(Collected data)
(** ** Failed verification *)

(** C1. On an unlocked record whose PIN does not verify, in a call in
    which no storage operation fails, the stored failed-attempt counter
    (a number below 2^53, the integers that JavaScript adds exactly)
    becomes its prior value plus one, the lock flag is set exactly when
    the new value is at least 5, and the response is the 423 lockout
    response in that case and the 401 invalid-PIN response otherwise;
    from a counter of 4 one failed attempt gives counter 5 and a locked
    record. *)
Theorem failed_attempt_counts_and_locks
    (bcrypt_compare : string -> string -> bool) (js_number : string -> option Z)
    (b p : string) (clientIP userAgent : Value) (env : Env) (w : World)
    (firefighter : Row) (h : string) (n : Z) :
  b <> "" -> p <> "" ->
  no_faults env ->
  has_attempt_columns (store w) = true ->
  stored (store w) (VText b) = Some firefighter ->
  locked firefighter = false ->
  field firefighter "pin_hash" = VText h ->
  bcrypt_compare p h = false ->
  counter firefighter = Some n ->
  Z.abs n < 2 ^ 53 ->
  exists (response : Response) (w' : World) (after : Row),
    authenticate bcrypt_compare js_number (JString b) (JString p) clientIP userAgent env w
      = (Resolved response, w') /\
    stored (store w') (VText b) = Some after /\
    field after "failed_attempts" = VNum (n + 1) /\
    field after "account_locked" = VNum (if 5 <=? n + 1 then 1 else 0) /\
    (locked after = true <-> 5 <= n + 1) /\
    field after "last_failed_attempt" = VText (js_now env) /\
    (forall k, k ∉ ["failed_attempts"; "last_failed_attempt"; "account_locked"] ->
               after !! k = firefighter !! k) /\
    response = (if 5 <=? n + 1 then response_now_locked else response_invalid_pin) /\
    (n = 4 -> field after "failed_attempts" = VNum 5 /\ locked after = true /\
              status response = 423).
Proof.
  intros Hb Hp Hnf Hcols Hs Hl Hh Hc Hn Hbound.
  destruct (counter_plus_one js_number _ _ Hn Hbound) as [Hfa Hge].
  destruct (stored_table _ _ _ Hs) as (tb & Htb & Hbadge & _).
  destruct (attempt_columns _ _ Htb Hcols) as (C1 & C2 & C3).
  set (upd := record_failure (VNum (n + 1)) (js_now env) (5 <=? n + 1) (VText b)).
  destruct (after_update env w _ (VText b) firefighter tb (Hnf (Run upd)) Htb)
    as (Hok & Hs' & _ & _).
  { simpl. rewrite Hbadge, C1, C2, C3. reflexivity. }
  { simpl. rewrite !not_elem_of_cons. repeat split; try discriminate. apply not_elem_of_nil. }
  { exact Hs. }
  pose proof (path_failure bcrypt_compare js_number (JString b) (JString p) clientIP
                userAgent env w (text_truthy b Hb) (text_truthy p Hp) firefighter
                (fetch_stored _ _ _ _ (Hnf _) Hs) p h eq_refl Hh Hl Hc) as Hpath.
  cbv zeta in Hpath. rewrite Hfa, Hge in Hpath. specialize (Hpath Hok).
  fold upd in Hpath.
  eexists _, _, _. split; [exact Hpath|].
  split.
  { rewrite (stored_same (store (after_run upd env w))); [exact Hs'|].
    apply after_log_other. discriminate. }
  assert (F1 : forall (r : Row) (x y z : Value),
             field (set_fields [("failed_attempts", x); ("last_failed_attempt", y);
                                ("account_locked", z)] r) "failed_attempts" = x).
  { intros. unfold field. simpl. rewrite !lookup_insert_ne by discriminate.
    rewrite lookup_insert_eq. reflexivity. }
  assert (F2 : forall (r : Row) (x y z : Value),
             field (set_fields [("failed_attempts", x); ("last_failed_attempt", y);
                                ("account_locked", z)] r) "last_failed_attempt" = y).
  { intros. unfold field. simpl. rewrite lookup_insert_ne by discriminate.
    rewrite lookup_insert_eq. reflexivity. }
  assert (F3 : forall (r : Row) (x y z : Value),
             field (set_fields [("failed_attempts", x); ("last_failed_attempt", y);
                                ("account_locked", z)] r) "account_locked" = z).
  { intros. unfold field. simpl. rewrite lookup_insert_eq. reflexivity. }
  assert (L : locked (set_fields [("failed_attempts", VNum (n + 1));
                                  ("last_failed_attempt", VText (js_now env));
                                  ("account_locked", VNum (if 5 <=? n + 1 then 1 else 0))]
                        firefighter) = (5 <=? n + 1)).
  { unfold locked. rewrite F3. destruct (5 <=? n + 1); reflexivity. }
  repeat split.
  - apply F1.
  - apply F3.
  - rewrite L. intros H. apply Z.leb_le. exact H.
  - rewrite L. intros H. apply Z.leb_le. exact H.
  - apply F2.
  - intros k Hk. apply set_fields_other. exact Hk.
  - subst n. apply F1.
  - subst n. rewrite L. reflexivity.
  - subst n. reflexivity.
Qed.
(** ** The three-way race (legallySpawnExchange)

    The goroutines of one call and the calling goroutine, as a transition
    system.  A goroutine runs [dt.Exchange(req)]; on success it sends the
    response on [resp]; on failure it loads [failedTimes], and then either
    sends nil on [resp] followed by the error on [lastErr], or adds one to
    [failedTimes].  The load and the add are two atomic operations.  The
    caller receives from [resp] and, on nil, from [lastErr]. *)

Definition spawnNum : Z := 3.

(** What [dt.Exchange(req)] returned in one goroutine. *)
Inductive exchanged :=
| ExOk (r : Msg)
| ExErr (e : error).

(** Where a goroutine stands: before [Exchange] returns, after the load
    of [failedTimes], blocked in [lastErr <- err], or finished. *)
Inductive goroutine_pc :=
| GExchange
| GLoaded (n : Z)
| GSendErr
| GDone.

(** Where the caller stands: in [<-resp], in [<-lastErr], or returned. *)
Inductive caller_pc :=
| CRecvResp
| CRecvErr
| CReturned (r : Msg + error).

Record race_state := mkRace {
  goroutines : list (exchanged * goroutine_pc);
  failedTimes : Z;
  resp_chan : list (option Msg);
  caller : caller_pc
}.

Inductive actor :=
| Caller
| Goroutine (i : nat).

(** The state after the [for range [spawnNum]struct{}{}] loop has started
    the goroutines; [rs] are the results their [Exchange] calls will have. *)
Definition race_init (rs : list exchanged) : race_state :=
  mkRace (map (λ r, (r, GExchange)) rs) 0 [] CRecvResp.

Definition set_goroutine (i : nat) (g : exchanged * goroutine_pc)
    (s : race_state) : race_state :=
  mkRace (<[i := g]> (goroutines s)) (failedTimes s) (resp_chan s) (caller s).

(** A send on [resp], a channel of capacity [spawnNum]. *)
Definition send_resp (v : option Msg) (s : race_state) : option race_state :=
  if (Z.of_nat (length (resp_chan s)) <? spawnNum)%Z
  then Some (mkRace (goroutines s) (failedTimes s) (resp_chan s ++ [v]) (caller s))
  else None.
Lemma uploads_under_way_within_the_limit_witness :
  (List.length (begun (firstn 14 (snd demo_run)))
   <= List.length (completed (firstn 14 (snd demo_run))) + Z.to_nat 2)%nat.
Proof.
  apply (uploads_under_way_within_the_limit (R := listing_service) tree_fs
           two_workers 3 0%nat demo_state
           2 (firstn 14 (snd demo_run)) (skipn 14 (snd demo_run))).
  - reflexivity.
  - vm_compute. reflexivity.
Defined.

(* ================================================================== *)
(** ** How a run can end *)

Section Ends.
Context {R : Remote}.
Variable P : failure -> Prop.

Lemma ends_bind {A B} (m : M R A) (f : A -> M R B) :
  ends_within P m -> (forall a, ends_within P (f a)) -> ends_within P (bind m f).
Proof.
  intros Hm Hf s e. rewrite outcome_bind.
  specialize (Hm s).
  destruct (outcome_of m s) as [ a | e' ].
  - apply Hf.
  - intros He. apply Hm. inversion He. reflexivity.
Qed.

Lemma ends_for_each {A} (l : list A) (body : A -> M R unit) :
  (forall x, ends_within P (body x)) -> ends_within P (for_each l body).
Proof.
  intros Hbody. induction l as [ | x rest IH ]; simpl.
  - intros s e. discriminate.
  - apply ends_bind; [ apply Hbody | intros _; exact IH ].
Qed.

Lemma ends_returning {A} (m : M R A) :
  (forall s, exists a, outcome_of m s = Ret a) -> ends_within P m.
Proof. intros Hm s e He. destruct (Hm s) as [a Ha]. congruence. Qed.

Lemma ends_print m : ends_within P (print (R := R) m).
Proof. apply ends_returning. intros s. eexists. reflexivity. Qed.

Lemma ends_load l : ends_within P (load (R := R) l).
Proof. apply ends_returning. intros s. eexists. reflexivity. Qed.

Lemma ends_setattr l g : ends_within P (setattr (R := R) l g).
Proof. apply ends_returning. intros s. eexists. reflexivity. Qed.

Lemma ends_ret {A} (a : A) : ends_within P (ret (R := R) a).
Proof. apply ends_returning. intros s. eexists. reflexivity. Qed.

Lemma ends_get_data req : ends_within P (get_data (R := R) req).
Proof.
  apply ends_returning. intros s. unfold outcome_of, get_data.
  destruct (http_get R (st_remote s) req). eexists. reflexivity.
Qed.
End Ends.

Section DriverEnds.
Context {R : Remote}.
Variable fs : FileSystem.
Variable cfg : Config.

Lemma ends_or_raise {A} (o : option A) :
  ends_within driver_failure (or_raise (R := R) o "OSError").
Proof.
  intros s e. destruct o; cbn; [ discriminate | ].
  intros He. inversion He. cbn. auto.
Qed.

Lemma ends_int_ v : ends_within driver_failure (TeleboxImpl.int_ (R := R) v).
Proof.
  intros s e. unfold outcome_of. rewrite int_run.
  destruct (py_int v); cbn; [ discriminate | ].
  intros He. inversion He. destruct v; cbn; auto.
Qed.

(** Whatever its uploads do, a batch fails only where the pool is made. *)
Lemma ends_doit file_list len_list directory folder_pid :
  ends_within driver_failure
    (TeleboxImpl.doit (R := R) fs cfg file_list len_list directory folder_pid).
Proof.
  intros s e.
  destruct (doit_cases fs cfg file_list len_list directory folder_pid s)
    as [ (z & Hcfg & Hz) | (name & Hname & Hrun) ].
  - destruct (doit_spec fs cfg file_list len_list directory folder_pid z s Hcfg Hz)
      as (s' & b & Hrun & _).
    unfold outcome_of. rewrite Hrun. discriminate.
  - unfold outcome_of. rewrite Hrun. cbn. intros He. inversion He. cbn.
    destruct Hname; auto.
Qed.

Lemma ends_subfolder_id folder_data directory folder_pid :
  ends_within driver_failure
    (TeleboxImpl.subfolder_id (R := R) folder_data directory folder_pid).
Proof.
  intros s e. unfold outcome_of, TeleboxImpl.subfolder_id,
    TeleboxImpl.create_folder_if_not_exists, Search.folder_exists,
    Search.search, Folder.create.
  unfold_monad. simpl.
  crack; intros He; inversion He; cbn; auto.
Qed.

Work instruction
Keeping every character as it is, restate the lines above that run from the line with "assert (F3 : forall" through the line with "firefighter) = (5", both included, and nothing else.

Answer box
  assert (F3 : forall (r : Row) (x y z : Value),
             field (set_fields [("failed_attempts", x); ("last_failed_attempt", y);
                                ("account_locked", z)] r) "account_locked" = z).
  { intros. unfold field. simpl. rewrite lookup_insert_eq. reflexivity. }
  assert (L : locked (set_fields [("failed_attempts", VNum (n + 1));
                                  ("last_failed_attempt", VText (js_now env));
                                  ("account_locked", VNum (if 5 <=? n + 1 then 1 else 0))]
                        firefighter) = (5 <=? n + 1)).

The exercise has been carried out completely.